# [emerge] gcc-4.4.5 failed

## Mr.P4T4TE

Salut à tous.

Je suis en train d'installer gentoo sur une nouvelle machine.

ça se passe plutôt bien jusqu'à ce que je décide de peaufiner un peu les USE flags.

Malheureusement la mise à jour complète ( emerge -uDN @world ) échoue lors de la compilation de gcc.

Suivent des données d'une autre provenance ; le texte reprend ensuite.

Lemma foldl_appended_parent el rs : forall σ e,
  σ !! el = Some (NElement e) ->
  foldl (appended el) σ rs !! el
  = Some (NElement {| localName := localName e; attributes := attributes e;
                      childNodes := foldl moved_last (childNodes e) rs;
                      eventListeners := eventListeners e;
                      shadowRoot := shadowRoot e |}).
Proof.
  induction rs as [|r rs IH]; intros σ e He; simpl.
  - rewrite He. destruct e. reflexivity.
  - rewrite (IH _ {| localName := localName e; attributes := attributes e;
                     childNodes := moved_last (childNodes e) r;
                     eventListeners := eventListeners e;
                     shadowRoot := shadowRoot e |}).
    + reflexivity.
    + unfold appended.
      rewrite list_lookup_alter_eq, list_lookup_fmap, He. reflexivity.
Qed.

Lemma children_of_appended_other el σ r p :
  p <> el -> children_of (appended el σ r) p = without r (children_of σ p).
Proof.
  intros Hp. unfold children_of, appended.
  rewrite list_lookup_alter_ne, list_lookup_fmap by auto.
  destruct (σ !! p) as [[e| | |s]|]; reflexivity.
Qed.

Lemma foldl_appended_other el rs p : forall σ,
  p <> el ->
  children_of (foldl (appended el) σ rs) p
  = filter (fun c => c ∉ rs) (children_of σ p).
Proof.
  induction rs as [|r rs IH]; intros σ Hp; simpl.
  - induction (children_of σ p) as [|x l IHl]; [reflexivity|].
    rewrite filter_cons_True by apply not_elem_of_nil. congruence.
  - rewrite IH by exact Hp. rewrite children_of_appended_other by exact Hp.
    unfold without. rewrite list_filter_filter. apply list_filter_iff.
    intros x. rewrite not_elem_of_cons. tauto.
Qed.

(** X2.  Children that are elements or text nodes are appended as they
    are, in the order given: the child list of the new element is the
    list of these nodes, a node given more than once standing once, at
    its last place.  The nodes are moved, not copied: every other parent
    loses the ones it had.  No node is created but the element. *)
Theorem tag_moves_nodes name children σ :
  valid_element_local_name name = true ->
  Forall (fun v => is_Some (node_ref v)) children ->
  exists σ',
    tag name children σ = (Normal (length σ), σ') /\
    length σ' = S (length σ) /\
    children_of σ' (length σ) = remove_dups (omap node_ref children) /\
    (NoDup (omap node_ref children) ->
     children_of σ' (length σ) = omap node_ref children) /\
    (forall parent,
        parent <> length σ ->
        children_of σ' parent
        = filter (fun c => c ∉ omap node_ref children) (children_of σ parent)).
Proof.
  intros Hv Hall.
  set (σa := σ ++ [NElement (new_element (ascii_lowercase name))]).
  set (rs := omap node_ref children).
  exists (foldl (appended (length σ)) σa rs).
  assert (Ha : σa !! length σ = Some (NElement (new_element (ascii_lowercase name))))
    by (apply list_lookup_middle; reflexivity).
  assert (Hch : children_of (foldl (appended (length σ)) σa rs) (length σ)
                = remove_dups rs).
  { unfold children_of. rewrite (foldl_appended_parent _ _ _ _ Ha). simpl.
    apply foldl_moved_last_nil. }
  split; [|split; [|split; [exact Hch|split]]].
  - apply (tag_run name); [exact Hv|]. apply process_nodes. exact Hall.
  - rewrite length_foldl_appended. unfold σa. rewrite length_app. simpl. lia.
  - intros Hnd. rewrite Hch. apply remove_dups_distinct. exact Hnd.
  - intros parent Hp. rewrite foldl_appended_other by exact Hp. f_equal.
    unfold children_of, σa. destruct (decide (parent < length σ)).
    + rewrite lookup_app_l by assumption. reflexivity.
    + rewrite !lookup_ge_None_2; [reflexivity|lia|].
      rewrite length_app. simpl. lia.
Qed.

Lemma tag_moves_nodes_witness :
  exists σ',
    tag "ul" [VElement 1; VText 2; VElement 1]
        [NElement {| localName := "div"; attributes := []; childNodes := [1; 2];
                     eventListeners := []; shadowRoot := None |};
         NElement (new_element "li"); NText "x"]
    = (Normal 3, σ') /\
    children_of σ' 3 = [2; 1] /\
    children_of σ' 0 = [].
Proof.
  destruct (tag_moves_nodes "ul" [VElement 1; VText 2; VElement 1]
              [NElement {| localName := "div"; attributes := []; childNodes := [1; 2];
                           eventListeners := []; shadowRoot := None |};
               NElement (new_element "li"); NText "x"] eq_refl)
    as (σ' & Hrun & _ & Hch & _ & Hother).
  - repeat constructor; eexists; reflexivity.
  - exists σ'. split; [exact Hrun|]. split; [exact Hch|].
    exact (Hother 0 ltac:(discriminate)).
Defined.

(** ** tag: children that become text *)

Lemma process_child_text_run htmlTag v data σ :
  falls_to_text v = true -> ToString v = Some data ->
  process_child htmlTag v σ
  = (Normal tt, appended htmlTag (σ ++ [NText data]) (length σ)).
Proof.
  intros Hv Hs. rewrite (process_child_falls _ _ _ Hv). unfold appendText.
  rewrite Hs. reflexivity.
Qed.

Lemma appended_text_kept el σ c j d :
  σ !! j = Some (NText d) -> appended el σ c !! j = Some (NText d).
Proof.
  intros Hj. unfold appended. destruct (decide (el = j)) as [->|Hne].
  - rewrite list_lookup_alter_eq, list_lookup_fmap, Hj. reflexivity.
  - rewrite list_lookup_alter_ne, list_lookup_fmap, Hj by exact Hne. reflexivity.
Qed.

le build.log se termine comme ça :

 *Quote:*   

> 
> 
> .o f2c_specifics.o
> 
> libtool: link: /usr/x86_64-pc-linux-gnu/bin/ranlib .libs/libgfortran.a
> ...

 

et emerge --info

 *Quote:*   

> Portage 2.1.10.3 (default/linux/amd64/10.0/desktop, gcc-4.4.5, glibc-2.12.2-r0, 2.6.38-gentoo-r6 x86_64)
> 
> =================================================================
> 
>                         System Settings
> ...

 

J'ai fait plusieur essai en essayant de modifier les USE flags ou de réinstaller gcc directement, ça ne change rien.

Je me permet de me répondre : problème résolu en ajoutant "-mno-avx" au CFLAGS ... Si qqn peut m'expliquer pourquoi ?!

----------

## netfab

Bug 352495 - sys-devel/gcc-4.[45]: building packages with -mavx causes crashes

----------